→ **TO DO**
Using the entries below, return word for word the lines from the one containing "pose proof (powerRZ_10_mono (-300)" up to and including the last.

══ EXERCISE DATA

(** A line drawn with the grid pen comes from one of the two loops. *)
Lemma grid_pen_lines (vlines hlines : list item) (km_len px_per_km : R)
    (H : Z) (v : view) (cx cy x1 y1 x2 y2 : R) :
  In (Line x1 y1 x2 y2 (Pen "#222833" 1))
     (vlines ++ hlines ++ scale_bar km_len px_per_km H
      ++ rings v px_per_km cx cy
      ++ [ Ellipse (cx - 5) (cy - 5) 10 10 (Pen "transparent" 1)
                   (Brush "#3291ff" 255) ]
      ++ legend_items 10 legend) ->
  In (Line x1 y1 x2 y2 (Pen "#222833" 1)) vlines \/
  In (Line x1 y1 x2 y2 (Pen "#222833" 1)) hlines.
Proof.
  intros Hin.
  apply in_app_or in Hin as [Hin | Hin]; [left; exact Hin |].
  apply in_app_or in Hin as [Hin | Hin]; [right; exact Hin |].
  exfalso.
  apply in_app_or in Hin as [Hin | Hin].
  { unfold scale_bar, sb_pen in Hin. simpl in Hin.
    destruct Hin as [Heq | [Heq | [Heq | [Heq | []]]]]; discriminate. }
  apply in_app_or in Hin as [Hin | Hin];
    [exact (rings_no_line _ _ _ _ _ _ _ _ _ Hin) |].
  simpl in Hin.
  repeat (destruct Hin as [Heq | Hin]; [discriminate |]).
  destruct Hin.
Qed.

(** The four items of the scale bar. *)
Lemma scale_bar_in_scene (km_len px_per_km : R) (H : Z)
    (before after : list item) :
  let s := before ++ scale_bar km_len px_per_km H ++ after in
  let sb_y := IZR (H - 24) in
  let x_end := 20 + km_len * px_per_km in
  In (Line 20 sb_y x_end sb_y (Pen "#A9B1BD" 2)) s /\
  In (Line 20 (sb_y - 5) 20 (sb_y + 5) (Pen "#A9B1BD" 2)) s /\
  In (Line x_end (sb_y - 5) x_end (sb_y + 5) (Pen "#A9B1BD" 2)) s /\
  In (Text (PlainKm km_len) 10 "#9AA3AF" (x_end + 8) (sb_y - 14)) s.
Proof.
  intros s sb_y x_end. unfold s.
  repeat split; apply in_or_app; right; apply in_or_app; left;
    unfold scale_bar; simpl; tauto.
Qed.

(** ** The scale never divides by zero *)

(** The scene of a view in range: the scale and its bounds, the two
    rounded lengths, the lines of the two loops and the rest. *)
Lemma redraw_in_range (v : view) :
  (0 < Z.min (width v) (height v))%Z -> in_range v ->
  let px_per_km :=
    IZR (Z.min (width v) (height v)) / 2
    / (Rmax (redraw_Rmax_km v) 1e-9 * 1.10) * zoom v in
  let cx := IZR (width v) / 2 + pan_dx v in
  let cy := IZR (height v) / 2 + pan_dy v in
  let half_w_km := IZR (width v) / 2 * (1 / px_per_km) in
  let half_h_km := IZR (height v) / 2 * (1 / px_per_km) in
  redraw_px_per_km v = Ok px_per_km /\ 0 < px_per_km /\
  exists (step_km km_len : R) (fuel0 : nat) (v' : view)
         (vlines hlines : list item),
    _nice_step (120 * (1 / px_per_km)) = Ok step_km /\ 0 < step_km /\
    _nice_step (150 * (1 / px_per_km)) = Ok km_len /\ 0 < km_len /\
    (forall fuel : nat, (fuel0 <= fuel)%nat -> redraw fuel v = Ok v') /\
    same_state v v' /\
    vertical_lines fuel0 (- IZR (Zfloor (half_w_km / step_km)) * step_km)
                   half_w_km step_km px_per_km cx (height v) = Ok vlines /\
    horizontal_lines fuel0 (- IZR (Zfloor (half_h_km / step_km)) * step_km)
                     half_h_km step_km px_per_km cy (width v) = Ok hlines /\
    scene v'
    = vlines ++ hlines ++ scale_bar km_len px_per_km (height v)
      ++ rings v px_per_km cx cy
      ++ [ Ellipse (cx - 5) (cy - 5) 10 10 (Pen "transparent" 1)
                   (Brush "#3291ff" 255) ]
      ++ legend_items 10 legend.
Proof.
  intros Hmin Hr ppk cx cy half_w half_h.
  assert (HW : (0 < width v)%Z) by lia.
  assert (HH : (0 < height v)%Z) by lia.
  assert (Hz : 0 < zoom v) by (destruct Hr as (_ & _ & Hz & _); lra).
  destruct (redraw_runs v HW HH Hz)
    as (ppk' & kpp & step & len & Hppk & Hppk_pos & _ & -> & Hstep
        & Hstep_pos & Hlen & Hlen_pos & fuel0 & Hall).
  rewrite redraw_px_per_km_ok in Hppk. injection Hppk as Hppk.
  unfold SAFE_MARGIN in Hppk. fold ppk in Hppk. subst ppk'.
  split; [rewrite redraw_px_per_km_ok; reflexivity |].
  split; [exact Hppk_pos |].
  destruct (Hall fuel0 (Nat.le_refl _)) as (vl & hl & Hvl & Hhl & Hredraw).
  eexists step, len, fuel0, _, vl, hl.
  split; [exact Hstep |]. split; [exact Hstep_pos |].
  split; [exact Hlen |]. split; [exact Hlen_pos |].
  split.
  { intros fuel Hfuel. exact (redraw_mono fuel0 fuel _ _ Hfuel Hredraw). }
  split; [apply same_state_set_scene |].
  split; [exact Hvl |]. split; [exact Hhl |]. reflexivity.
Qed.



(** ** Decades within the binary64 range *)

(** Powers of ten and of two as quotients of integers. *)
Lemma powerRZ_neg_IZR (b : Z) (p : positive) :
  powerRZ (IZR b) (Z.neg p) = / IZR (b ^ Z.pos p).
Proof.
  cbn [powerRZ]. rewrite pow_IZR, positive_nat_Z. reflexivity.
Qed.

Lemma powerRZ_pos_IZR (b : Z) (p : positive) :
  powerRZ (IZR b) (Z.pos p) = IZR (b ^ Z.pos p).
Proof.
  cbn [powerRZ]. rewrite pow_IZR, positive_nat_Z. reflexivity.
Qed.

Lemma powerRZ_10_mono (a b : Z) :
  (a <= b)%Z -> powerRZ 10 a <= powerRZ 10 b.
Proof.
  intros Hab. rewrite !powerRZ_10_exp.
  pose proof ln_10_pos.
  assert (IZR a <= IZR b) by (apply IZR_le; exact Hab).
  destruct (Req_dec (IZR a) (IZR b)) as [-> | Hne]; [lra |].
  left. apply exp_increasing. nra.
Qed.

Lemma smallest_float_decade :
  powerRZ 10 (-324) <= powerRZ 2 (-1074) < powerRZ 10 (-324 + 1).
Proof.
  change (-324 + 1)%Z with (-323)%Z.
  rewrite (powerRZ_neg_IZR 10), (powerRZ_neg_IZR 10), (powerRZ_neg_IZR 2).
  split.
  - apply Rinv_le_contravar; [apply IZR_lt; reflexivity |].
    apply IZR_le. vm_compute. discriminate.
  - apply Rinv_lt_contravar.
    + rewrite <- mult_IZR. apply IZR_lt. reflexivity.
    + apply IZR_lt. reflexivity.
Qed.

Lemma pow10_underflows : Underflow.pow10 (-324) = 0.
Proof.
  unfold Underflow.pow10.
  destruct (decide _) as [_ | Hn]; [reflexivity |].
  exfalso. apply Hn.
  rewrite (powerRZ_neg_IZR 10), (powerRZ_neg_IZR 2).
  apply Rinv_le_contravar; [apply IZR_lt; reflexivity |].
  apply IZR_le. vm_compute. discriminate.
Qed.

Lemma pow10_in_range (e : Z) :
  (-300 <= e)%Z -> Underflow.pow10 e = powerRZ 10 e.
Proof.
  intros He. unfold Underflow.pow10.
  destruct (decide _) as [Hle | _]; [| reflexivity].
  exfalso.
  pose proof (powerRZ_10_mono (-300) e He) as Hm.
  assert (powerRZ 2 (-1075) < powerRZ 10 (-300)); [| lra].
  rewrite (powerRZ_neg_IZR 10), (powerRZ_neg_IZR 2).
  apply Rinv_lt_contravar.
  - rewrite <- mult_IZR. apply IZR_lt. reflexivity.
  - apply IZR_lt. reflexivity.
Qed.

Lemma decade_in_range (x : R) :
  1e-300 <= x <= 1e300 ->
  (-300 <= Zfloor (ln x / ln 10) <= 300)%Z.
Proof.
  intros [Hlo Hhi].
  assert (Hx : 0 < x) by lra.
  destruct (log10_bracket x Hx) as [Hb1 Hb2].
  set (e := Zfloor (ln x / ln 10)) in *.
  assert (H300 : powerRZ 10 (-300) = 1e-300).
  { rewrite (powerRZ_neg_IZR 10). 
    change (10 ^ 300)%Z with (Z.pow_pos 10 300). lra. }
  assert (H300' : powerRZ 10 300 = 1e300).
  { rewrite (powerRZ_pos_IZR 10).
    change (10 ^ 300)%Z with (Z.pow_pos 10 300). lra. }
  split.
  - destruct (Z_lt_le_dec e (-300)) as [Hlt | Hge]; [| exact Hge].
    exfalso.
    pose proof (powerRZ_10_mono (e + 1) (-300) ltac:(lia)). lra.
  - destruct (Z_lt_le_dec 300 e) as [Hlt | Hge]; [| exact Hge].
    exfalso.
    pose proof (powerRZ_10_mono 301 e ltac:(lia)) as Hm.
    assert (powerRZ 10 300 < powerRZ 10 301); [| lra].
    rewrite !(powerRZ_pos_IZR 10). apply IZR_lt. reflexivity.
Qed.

════

→ **WRITTEN ANSWER**
  pose proof (powerRZ_10_mono (-300) e He) as Hm.
  assert (powerRZ 2 (-1075) < powerRZ 10 (-300)); [| lra].
  rewrite (powerRZ_neg_IZR 10), (powerRZ_neg_IZR 2).
  apply Rinv_lt_contravar.
  - rewrite <- mult_IZR. apply IZR_lt. reflexivity.
  - apply IZR_lt. reflexivity.
Qed.

Lemma decade_in_range (x : R) :
  1e-300 <= x <= 1e300 ->
  (-300 <= Zfloor (ln x / ln 10) <= 300)%Z.
Proof.
  intros [Hlo Hhi].
  assert (Hx : 0 < x) by lra.
  destruct (log10_bracket x Hx) as [Hb1 Hb2].
  set (e := Zfloor (ln x / ln 10)) in *.
  assert (H300 : powerRZ 10 (-300) = 1e-300).
  { rewrite (powerRZ_neg_IZR 10). 
    change (10 ^ 300)%Z with (Z.pow_pos 10 300). lra. }
  assert (H300' : powerRZ 10 300 = 1e300).
  { rewrite (powerRZ_pos_IZR 10).
    change (10 ^ 300)%Z with (Z.pow_pos 10 300). lra. }
  split.
  - destruct (Z_lt_le_dec e (-300)) as [Hlt | Hge]; [| exact Hge].
    exfalso.
    pose proof (powerRZ_10_mono (e + 1) (-300) ltac:(lia)). lra.
  - destruct (Z_lt_le_dec 300 e) as [Hlt | Hge]; [| exact Hge].
    exfalso.
    pose proof (powerRZ_10_mono 301 e ltac:(lia)) as Hm.
    assert (powerRZ 10 300 < powerRZ 10 301); [| lra].
    rewrite !(powerRZ_pos_IZR 10). apply IZR_lt. reflexivity.
Qed.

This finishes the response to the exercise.